La señora Rachel Lynde vivía donde el camino real de Avonlea baja a un
pequeño valle orlado de alisos y zarcillos, y cruzado por un arroyo que nace en
los bosques de la vieja posesión de los Cuthbert. El arroyo tenía reputación de
ser torrencial e intrincado en su curso superior, entre los bosques, con secretos
y oscuros remansos y cascadas; pero al llegar al Lynde's Hollow era una
pequeña comente, tranquila y bien educada, pues ni siquiera un arroyo podría
pasar frente a la puerta de la señora Rachel Lynde sin el debido respeto por la
decencia y el decoro. Probablemente se daba cuenta de que la señora Rachel
estaría sentada junto a su ventana, observando con ojo avizor a todo el que
pasaba, de arroyos y niños arriba, y si llegaba a reparar en algo extraño o fuera
de lugar, no descansaría hasta descubrir el cómo y el porqué.
Existe mucha gente, tanto en Avonlea como fuera de allí, que puede
meterse en la vida de los demás a costa del descuido de la propia. Pero la
señora Rachel Lynde era una de esas personas mañosas que son capaces de
vigilar al unísono los asuntos propios y los ajenos. Ama de casa notable, su
trabajo estaba siempre hecho y bien; «dirigía» el Círculo de Costura, ayudaba
en la Escuela Dominical y era el más fuerte puntal de la Sociedad de Ayuda de
la Iglesia y de Auxilio a las Misiones en el Exterior. Y a pesar de todo eso, la
señora Rachel hallaba tiempo abundante para sentarse horas enteras junto a la
ventana de su cocina, tejiendo colchas de «algodón retorcido» —había tejido
quince, como se sentían inclinadas a decir las amas de casa de Avonlea en voz
reverente—, sin perder de vista el camino real que cruzaba el vallecito y subía
la empinada colina roja. Debido a que Avonlea ocupaba una pequeña
península triangular que entraba en el golfo de St. Lawrence, con agua a
ambos lados, todo el que entraba o salía de allí debía tomar el camino de la
colina y así pasar bajo el ojo atento de la señora Rachel.
Allí estaba sentada una tarde de principios de junio. El sol entraba, cálido y
brillante, por la ventana; en el huerto de la cuesta, una zumbante nube de
abejas cubría los capullos blancos y rojos. Thomas Lynde —un dócil
hombrecillo a quien los habitantes de Avonlea llamaban «el marido de Rachel
Lynde»— plantaba las semillas de nabo tardío en los campos situados más allá
del establo y Matthew Cuthbert debía haber estado plantando las suyas en el
gran campo rojo del arroyo, cerca de «Tejas Verdes». La señora Rachel lo
sabía porque le había oído decir a Peter Morrison la noche anterior, en la
tienda de William J. Blair, que pensaba sembrar sus semillas de nabo durante
la tarde siguiente. Peter se lo había preguntado, desde luego, pues no había noticias de que Matthew Cuthbert hubiese dado en su vida, voluntariamente,
información alguna.
Sin embargo, allí iba Matthew Cuthbert, a las tres y media de la tarde de un
día laborable, cruzando plácidamente el pequeño valle en su carricoche y
subiendo la colina; más aún, vestía sus mejores ropas y cuello blanco, lo cual
quería decir que iba fuera de Avonlea; y guiaba la calesa, con la yegua
alazana, lo que significaba que recorrería una distancia considerable. Ahora
bien, ¿adónde iba Matthew Cuthbert y para qué iba?

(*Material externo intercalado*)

Lemma starts_ex : starts table_ex store_ex.
Proof.
  split; [exists 2%nat, id_ex, true; split; [lia|reflexivity]|reflexivity|vm_compute; discriminate|].
  by exists 4096, true, false.
Qed.
Lemma first_ex : first_world world_ex.
Proof.
  exists region_ex, 2, "m", table_ex, store_ex. split; [|split; [lia|]; split; [reflexivity|]; split; [apply starts_ex|done]].
  split; [by repeat constructor|cbn; lia|cbn; unfold header_size, entry_size; lia].
Qed.
(** Small pin counts leave room. *)
Lemma small_pins_room (n : nat) (c : LRUCache string RaidenBlockId) :
  Z.of_nat n <= 1000 → map_Forall (λ _ x, pin_count x <= 1000) (map_ c) → pins_room n c.
Proof.
  intros Hn Hm k. unfold LruCache.GetPinCount, INT_MAX. destruct (map_ c !! k) as [x|] eqn:E; [|lia].
  pose proof (Hm k x E) as Hx. cbn in Hx. lia.
Qed.
Ltac small_pins := apply small_pins_room; [vm_compute; discriminate|apply (bool_decide_unpack _); vm_compute; exact I].
Lemma answered {A B} (p : A * B) (a : A) : p.1 = a → p = (a, p.2).
Proof. by destruct p; intros <-. Qed.
(** A node without landing operations, and the segments it runs. *)
Definition world_of (st : KVCacheStore) (jobs : list Job) (app : list string) (faults : list Fault) : World :=
  mkWorld (mkNode_ st ∅) jobs app [] [] [] faults.
Lemma run_store st jobs app faults js rest tk app' js' gv st' :
  jobs ≡ₚ js ++ rest → app ≡ₚ tk ++ app' → store_segment js tk st js' gv [] st' →
  life_step (world_of st jobs app faults) (world_of st' (js' ++ rest) (gv ++ app') faults).
Proof. intros Ej Ea Hs. by apply life_run, (step_store (world_of st jobs app faults) js rest tk app' js' gv [] st'). Qed.
Lemma run_service w js rest js' acc ev nd' :
  w_jobs w = js ++ rest → service_segment js (w_node w) js' acc ev nd' →
  world_step w (mkWorld nd' (js' ++ rest) (w_app w) (w_lost w) (acc ++ w_accepted w) (ev ++ w_sent w) (w_faults w)).
Proof. intros Ej Hs. apply (step_service w js rest); [by rewrite Ej|done]. Qed.
(** The lookup of a save. *)
Lemma run_save_lookup st jobs app faults hashes hits missing c slices b :
  Forall hash_fits hashes → lookup_sweep default_lookup hashes (cache st) = (hits, missing, c) →
  lookup_finish default_lookup hashes hits [] (tier0 st) = (slices, b) →
  rtc life_step (world_of st jobs (hashes ++ app) faults) (world_of st (JSaveLooked hashes slices :: jobs) app faults).
Proof.
  intros Hfit Es El.
  pose proof (seg_save st hashes hits missing c Hfit Es) as S1. rewrite (save_sweep_same _ _ _ _ _ Es) in S1.
  pose proof (seg_save_looked st hashes hits [] slices b El) as S2. rewrite (save_looked_same _ _ _ _ _ _ El) in S2.
  eapply rtc_l; [by apply (run_store st jobs (hashes ++ app) faults [] jobs hashes app [JSaveSwept hashes hits] [] st); [..|right; left]|].
  by apply rtc_once, (run_store st _ app faults [JSaveSwept hashes hits] jobs [] app [JSaveLooked hashes slices] [] st); [..|right; left].
Qed.
(** The allocation of a save when nothing has to be evicted. *)
Lemma run_allocate st rest app faults waiter ids st' :
  AllocateBlockIds_pick (waiter_needs waiter) st = Ok [] →
  controller_AllocateBlockIds (waiter_needs waiter) (DeallocateBlockIds [] (Evict_delete [] st).2) = (Ok ids, st') →
  rtc life_step (world_of st (JPick waiter :: rest) app faults) (world_of st' (waiter_launch waiter ids st' :: rest) app faults).
Proof.
  intros Ep Ea. pose proof (seg_pick st waiter [] Ep) as S1. set (st1 := (Evict_delete [] st).2) in *.
  assert (alloc_segment [JPicked waiter []] [] st [JEvicted (Some waiter) []] [] [] st1) as S2
    by exact (seg_evict st waiter [] (Evict_delete [] st).1 st1 eq_refl).
  pose proof (seg_free st1 (Some waiter) []) as S3. pose proof (seg_allocate _ waiter ids st' Ea) as S4.
  eapply rtc_l; [by apply (run_store st _ app faults [JPick waiter] rest [] app [JPicked waiter []] [] st); [..|do 2 right; left]|].
  eapply rtc_l; [by apply (run_store st _ app faults [JPicked waiter []] rest [] app [JEvicted (Some waiter) []] [] st1); [..|do 2 right; left]|].
  eapply rtc_l; [by apply (run_store st1 _ app faults [JEvicted (Some waiter) []] rest [] app [JAllocate waiter] [] (DeallocateBlockIds [] st1)); [..|do 2 right; left]|].
  by apply rtc_once, (run_store _ _ app faults [JAllocate waiter] rest [] app [waiter_launch waiter ids st'] [] st'); [..|do 2 right; left].
Qed.
(** The end of a save and of its publication. *)
Lemma run_saved st jobs app faults rest hashes devices hosts n st' :
  jobs ≡ₚ JSave hashes devices hosts :: rest → Save_publish hashes (Save_complete true hashes devices hosts st) = (Some n, st') →
  rtc life_step (world_of st jobs app faults) (world_of (WriteThrough_complete hashes n st') rest app faults).
Proof.
  intros Ej Es. pose proof (seg_saved st hashes devices hosts (Some n) st' Es) as S1. pose proof (seg_published st' hashes n) as S2.
  eapply rtc_l; [by apply (run_store st jobs app faults [JSave hashes devices hosts] rest [] app [JPublish hashes n] [] st'); [..|right; left]|].
  by apply rtc_once, (run_store st' _ app faults [JPublish hashes n] rest [] app [] [] (WriteThrough_complete hashes n st')); [..|right; left].
Qed.
(** The destructor unlocks the slot pool but does not deallocate it, so the
    blocks stay allocated: building an allocator of the same size again over
    the same pool fails with FAILED_PRECONDITION unless the pool is twice as
    large. *)
Theorem staging_recreate_fails raw_env p a q num_slots max_blocks :
  pool_wf p → 0 < num_slots → 0 < max_blocks →
  pool_num_free_blocks p < 2 * (num_slots * max_blocks) → num_slots * max_blocks < 2 ^ 63 →
  Create raw_env (Some p) num_slots max_blocks (Some false) = (Ok a, q) →
  ∃ p', StagingBlockAllocator_destroy a = Some p' ∧ pool_locked p' = pool_locked p ∧
    (Create raw_env (Some p') num_slots max_blocks (Some false)).1 = Err kFailedPrecondition.
Proof.
  intros Hwf Hn Hm Hfree Hov E. unfold Create in E. cbn [from_option] in E. unfold id in E.
  rewrite (proj2 (Z.ltb_lt _ _) Hn), (proj2 (Z.ltb_lt _ _) Hm) in E. cbn [andb] in E.
  destruct (InitializeSlotPool_fixed (StagingBlockAllocator_new (Some p) num_slots max_blocks false)
    p eq_refl Hwf eq_refl Hn Hm Hov) as [Hyes Hno]. cbn in Hyes, Hno.
  destruct (Z.lt_ge_cases (pool_num_free_blocks p) (num_slots * max_blocks)) as [Hf|Hf].
  { by rewrite (Hno Hf) in E. }
  destruct (Hyes Hf) as (new & a' & p1 & E1 & Hlen & Hadd). rewrite E1 in E.
  injection E as -> _.
  destruct Hadd as (H1 & H2 & H3 & H4 & H5 & H6 & H7 & H8 & H9 & H10 & H11 & H12 & H13 & H14 & H15).
  cbn in *. pose proof (pool_locked_allocated p Hwf) as Hla.
  destruct (pool_Unlock_ok (concat new) p1 H2) as (p2 & E2 & Hwf2 & Ht2 & Ha2 & Hl2); [set_solver|].
  exists p2. unfold StagingBlockAllocator_destroy. rewrite H1, H4.
  destruct new as [|b new]; [cbn in Hlen; lia|]. rewrite E2. split; [done|].
  split; [rewrite Hl2, H14; set_solver|].
  assert (pool_num_free_blocks p2 = pool_num_free_blocks p1) as Hnf.
  { rewrite !pool_num_free_spec by done. congruence. }
  unfold Create. cbn [from_option]. unfold id.
  rewrite (proj2 (Z.ltb_lt _ _) Hn), (proj2 (Z.ltb_lt _ _) Hm). cbn [andb].
  destruct (InitializeSlotPool_fixed (StagingBlockAllocator_new (Some p2) num_slots max_blocks false)
    p2 eq_refl Hwf2 eq_refl Hn Hm Hov) as [_ Hno2]. cbn in Hno2.
  rewrite Hno2; [done|]. rewrite Hnf, H15, Hlen. lia.
Qed.
End properties.

(** ** Witnesses: the allocator over a real [LogicalBlockManager] *)
Definition create4 (dyn : bool) : StatusOr (StagingBlockAllocator LogicalBlockManager) * option LogicalBlockManager :=
  Create None (Some pool4) 2 2 (Some dyn).
Definition alloc4 (dyn : bool) : StagingBlockAllocator LogicalBlockManager :=
  match create4 dyn with (Ok a, _) => a | _ => StagingBlockAllocator_new None 0 0 dyn end.
Definition leased (dyn : bool) (n : Z) : Allocation * StagingBlockAllocator LogicalBlockManager :=
  match AcquireLocked OkStatus n (alloc4 dyn) with (Ok h, a) => (h, a) | (_, a) => (Allocation_new, a) end.
Definition PoolSpec_Validate (storage_bytes : Z) (p : PoolSpec) : Status :=
  if bool_decide (tag p = EmptyString) then Err kInvalidArgument
  else if block_stride_bytes p <=? 0 then Err kInvalidArgument
  else if num_blocks p <=? 0 then Err kInvalidArgument
  else if base_offset_bytes p <? 0 then Err kInvalidArgument
  else if bool_decide (regions p = []) then Err kInvalidArgument
  else
    match validate_regions (block_stride_bytes p) (regions p) with
    | Err c => Err c
    | Ok _ =>
        if 0 <=? storage_bytes then
          let live_end := storage_extent_end_bytes p in
          if live_end =? INT64_MAX then Err kInvalidArgument
          else if storage_bytes <? live_end then Err kInvalidArgument
          else OkStatus
        else OkStatus
    end.

(** ** Cover test ([size_t] arithmetic) *)
Definition RegionCoversOffset (r : RegionSpec) (offset : Z) : option Z :=
  if num_units r <=? 0 then None
  else
    let region_offset := u64 (offset_bytes r) in
    let stride := u64 (stride_bytes r) in
    let packed_bytes := u64 (u64 (unit_bytes r) * u64 (units_per_stride r)) in
    let num_units := u64 (num_units r) in
    if (offset <? region_offset) || (packed_bytes =? 0) then None
    else
      let unit_idx :=
        if 1 <? num_units then
          if stride =? 0 then None
          else
            let unit_idx := u64 (offset - region_offset) `div` stride in
            if num_units <=? unit_idx then None else Some unit_idx
        else Some 0 in
      match unit_idx with
      | None => None
      | Some unit_idx =>
          let segment_start := u64 (region_offset + u64 (unit_idx * stride)) in
          let segment_end := u64 (segment_start + packed_bytes) in
          if (offset <? segment_start) || (segment_end <=? offset) then None
          else Some segment_end
      end.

De haberse tratado de otro hombre de Avonlea, la señora Rachel, atando
cabos diestramente, podría haber contestado ambas preguntas con bastante
acierto. Pero Matthew salía tan raramente del lugar, que debía ser algo
apremiante y poco común lo que le llevaba; era el hombre más tímido de la
creación y odiaba tener que ir donde hubiera extraños o tuviera que hablar.
Matthew, con cuello blanco y en calesa, era algo que no se veía a menudo. La
señora Rachel, por más que reflexionara, nada pudo sacar en limpio, lo que
malogró su diversión de aquella tarde.
—Iré hasta «Tejas Verdes» después del té y sabré por Marilla adonde ha
ido y por qué —decidió por fin la respetable señora—. Normalmente no va al
pueblo en esta época del año; y nunca hace visitas: si se hubiera quedado sin
semillas de nabo, no se habría vestido, ni cogido la calesa para ir a buscar más;
no de-mostraba prisas como para ir a buscar al médico. Y sin embargo, algo
debe haberle pasado desde ayer noche para hacerle partir así. Estoy
completamente perpleja, eso es, y no tendré un minuto de paz hasta que no
sepa qué ha sacado de Avonlea a Matthew Cuthbert.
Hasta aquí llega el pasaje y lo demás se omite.